There’s More to College than Just Getting In

We need an aggressive national effort to better prepare all students to finish their college degree, write Robin Chait and Louis Soares.

Sheridan College graduated prepare for commencement. With college graduation rates dropping, only 34 percent of students now finish a bachelor's degree in four years. (AP/Jordan Edgcomb)
Sheridan College graduated prepare for commencement. With college graduation rates dropping, only 34 percent of students now finish a bachelor's degree in four years. (AP/Jordan Edgcomb)

April is a tense month for high school seniors and their parents. Hopes and dreams for a successful future lie in the college admissions (or rejection) letters that millions will receive this month, after which students and parents gather together to decide on their final choice.

But for most students, getting into school is the easy part. Successfully completing college is the hard part, especially for young people from low-income and minority communities. For millions, successful careers, good jobs, and salaries are connected with finishing college, not starting it.

The benefits of having a bachelor’s degree versus having just some college in 2005, for example, amounted to more than a $10,000 wage premium. Estimates of the differential over a lifetime can amount to over $400,000. Yet within three years of entering college, more than one-third of students leave higher education without any credentials.

Over the last 50 years, the proportion of college attendees receiving college diplomas has decreased as the number of students enrolling in college has increased. Among students starting at four-year institutions, only 34 percent finish a bachelor’s degree in four years. Sixty-four percent finish within six years, and 69 percent finish within 8.5 years.

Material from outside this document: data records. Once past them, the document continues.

(** X3. The signers of generate-upload-url, list-s3-objects/index.ts,
    part_001 and bedrock-llm/index.ts derive their values as Signature
    Version 4 prescribes: payload hash, canonical request, credential scope
    and string to sign are assembled from the parts in the prescribed order,
    the signing key is the chain of four HMACs, and the signature, 64
    lower-case hexadecimal characters, is the HMAC of the string to sign
    under that key, placed in the Authorization value. *)
Theorem remaining_signers_derive_the_four_step_key :
  (forall localeCompare p w u,
     URL_parse w (url p) = Some u ->
     exists l,
       GenerateUploadUrlSigner.signRequest_locals localeCompare p w =
         (Normal l, advance 1 12 w) /\
       sigv4_locals p (clock w (clock_reads w)) l /\ hex64 (l_signature l)) /\
  (forall p w u,
     URL_parse w (url p) = Some u ->
     exists l,
       ListS3ObjectsSigner.signRequest_locals p w = (Normal l, advance 1 12 w) /\
       sigv4_locals p (clock w (clock_reads w)) l /\ hex64 (l_signature l)) /\
  (forall p w u,
     URL_parse w (url p) = Some u ->
     exists l,
       Part001Signer.signRequest_locals p w = (Normal l, advance 1 12 w) /\
       sigv4_locals p (clock w (clock_reads w)) l /\ hex64 (l_signature l)) /\
  (forall p w u path,
     URL_parse w (url p) = Some u ->
     normalized_path (pathname u) = Some path ->
     exists l,
       BedrockLlmIndexSigner.signRequest_locals p w = (Normal l, advance 1 12 w) /\
       sigv4_locals p (clock w (clock_reads w)) l /\ hex64 (l_signature l)).
Proof.
  split; [|split; [|split]].
  - intros lc p w u H.
    destruct (GenerateUploadUrl_sigv4 lc p w u H) as (l & Hrun & _ & _ & _ & _ & _ & Hs).
    exists l. split; [exact Hrun|]. split; [exact Hs | exact (sigv4_signature_hex64 _ _ _ Hs)].
  - intros p w u H.
    destruct (ListS3Objects_sigv4 p w u H) as (l & Hrun & _ & _ & _ & _ & _ & Hs).
    exists l. split; [exact Hrun|]. split; [exact Hs | exact (sigv4_signature_hex64 _ _ _ Hs)].
  - intros p w u H.
    destruct (Part001_sigv4 p w u H) as (l & Hrun & _ & _ & _ & _ & _ & Hs).
    exists l. split; [exact Hrun|]. split; [exact Hs | exact (sigv4_signature_hex64 _ _ _ Hs)].
  - intros p w u path H Hpath.
    destruct (BedrockLlmIndex_sigv4 p w u path H Hpath)
      as (l & Hrun & _ & _ & _ & _ & _ & Hs).
    exists l. split; [exact Hrun|]. split; [exact Hs | exact (sigv4_signature_hex64 _ _ _ Hs)].
Qed.

Lemma remaining_signers_derive_the_four_step_key_witness :
  exists l,
    ListS3ObjectsSigner.signRequest_locals
      (Samples.get_url Samples.url_listing) Samples.world =
      (Normal l, advance 1 12 Samples.world) /\
    l_signingKey l = kSigning_chain Samples.secret (l_dateStamp l) "us-east-1" "s3" /\
    hex64 (l_signature l).
Proof.
  destruct (proj1 (proj2 remaining_signers_derive_the_four_step_key)
              (Samples.get_url Samples.url_listing) Samples.world
              (mkURL Samples.repo_host "/" "list-type=2&max-keys=1000&continuation-token=abc"
                 [("list-type", "2"); ("max-keys", "1000"); ("continuation-token", "abc")])
              eq_refl)
    as (l & Hrun & (_ & _ & _ & _ & _ & _ & Hkey & _) & Hhex).
  exists l. split; [exact Hrun|]. split; [exact Hkey | exact Hhex].
Defined.
(** ** The scenario of the specification *)










(** ** What the signature depends on *)

Lemma sigv4_locals_agree p1 p2 now l1 l2 :
  sigv4_locals p1 now l1 -> sigv4_locals p2 now l2 ->
  method p1 = method p2 -> body p1 = body p2 ->
  region p1 = region p2 -> service p1 = service p2 ->
  accessKeyId p1 = accessKeyId p2 -> secretAccessKey p1 = secretAccessKey p2 ->
  l_canonicalUri l1 = l_canonicalUri l2 ->
  l_canonicalQueryString l1 = l_canonicalQueryString l2 ->
  l_canonicalHeaders l1 = l_canonicalHeaders l2 ->
  l_signedHeaders l1 = l_signedHeaders l2 ->
  l_amzDate l1 = l_amzDate l2 /\ l_payloadHash l1 = l_payloadHash l2 /\
  l_authorizationHeader l1 = l_authorizationHeader l2.
Proof.
  intros (A1 & A2 & A3 & A4 & A5 & A6 & A7 & A8 & A9)
         (B1 & B2 & B3 & B4 & B5 & B6 & B7 & B8 & B9) Hm Hb Hr Hs Hak Hsk Hu Hq Hh Hsh.
  assert (Hd : l_amzDate l1 = l_amzDate l2) by congruence.
  assert (Hds : l_dateStamp l1 = l_dateStamp l2) by congruence.
  assert (Hp : l_payloadHash l1 = l_payloadHash l2) by congruence.
  assert (Hcr : l_canonicalRequest l1 = l_canonicalRequest l2) by congruence.
  assert (Hsc : l_credentialScope l1 = l_credentialScope l2) by congruence.
  assert (Hsts : l_stringToSign l1 = l_stringToSign l2) by congruence.
  assert (Hk : l_signingKey l1 = l_signingKey l2) by congruence.
  assert (Hsig : l_signature l1 = l_signature l2) by congruence.
  split; [exact Hd|]. split; [exact Hp|]. congruence.
Qed.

Furthermore, despite the expansion of opportunities for education, family background and race and ethnicity continue to influence chances for degree completion. One study that tracked a sample of 12th graders in 1992 who were likely to attend college found that 33.8 percent of white students completed college by the year 2000, while only 24.1 percent of black students and 15.1 percent of Hispanic/Latino students completed college during that time.

And this is for students who graduate high school. We know from a number of recent studies that high school graduation rates are deplorable, particularly in high poverty schools. High school graduation rates are nationally about 70 percent, and for many poor and minority students, graduating is a coin toss proposition.

So why are so many students faltering on the way to a college degree? A number of studies have found that taking challenging courses in high school and performing well in them are important predictors of college readiness and completion. Other research finds that students also need “college knowledge” to know how to function in a higher education institution—for instance, how to enroll, how to apply for financial aid, and how to get extra help if they need it.

Yet few students are taking rigorous courses in high school and performing well in them. Many students, particularly in schools with large numbers of low-income students, come to high school achieving below grade level and then aren’t taking or succeeding in challenging, college preparatory courses once they get there. Jay Greene of the Manhattan Institute estimates that only 34 percent of all students who entered 9th grade in 2002 and then graduated from high school were prepared for college. So it’s clear that more national attention needs to be paid to how to better prepare all students for college.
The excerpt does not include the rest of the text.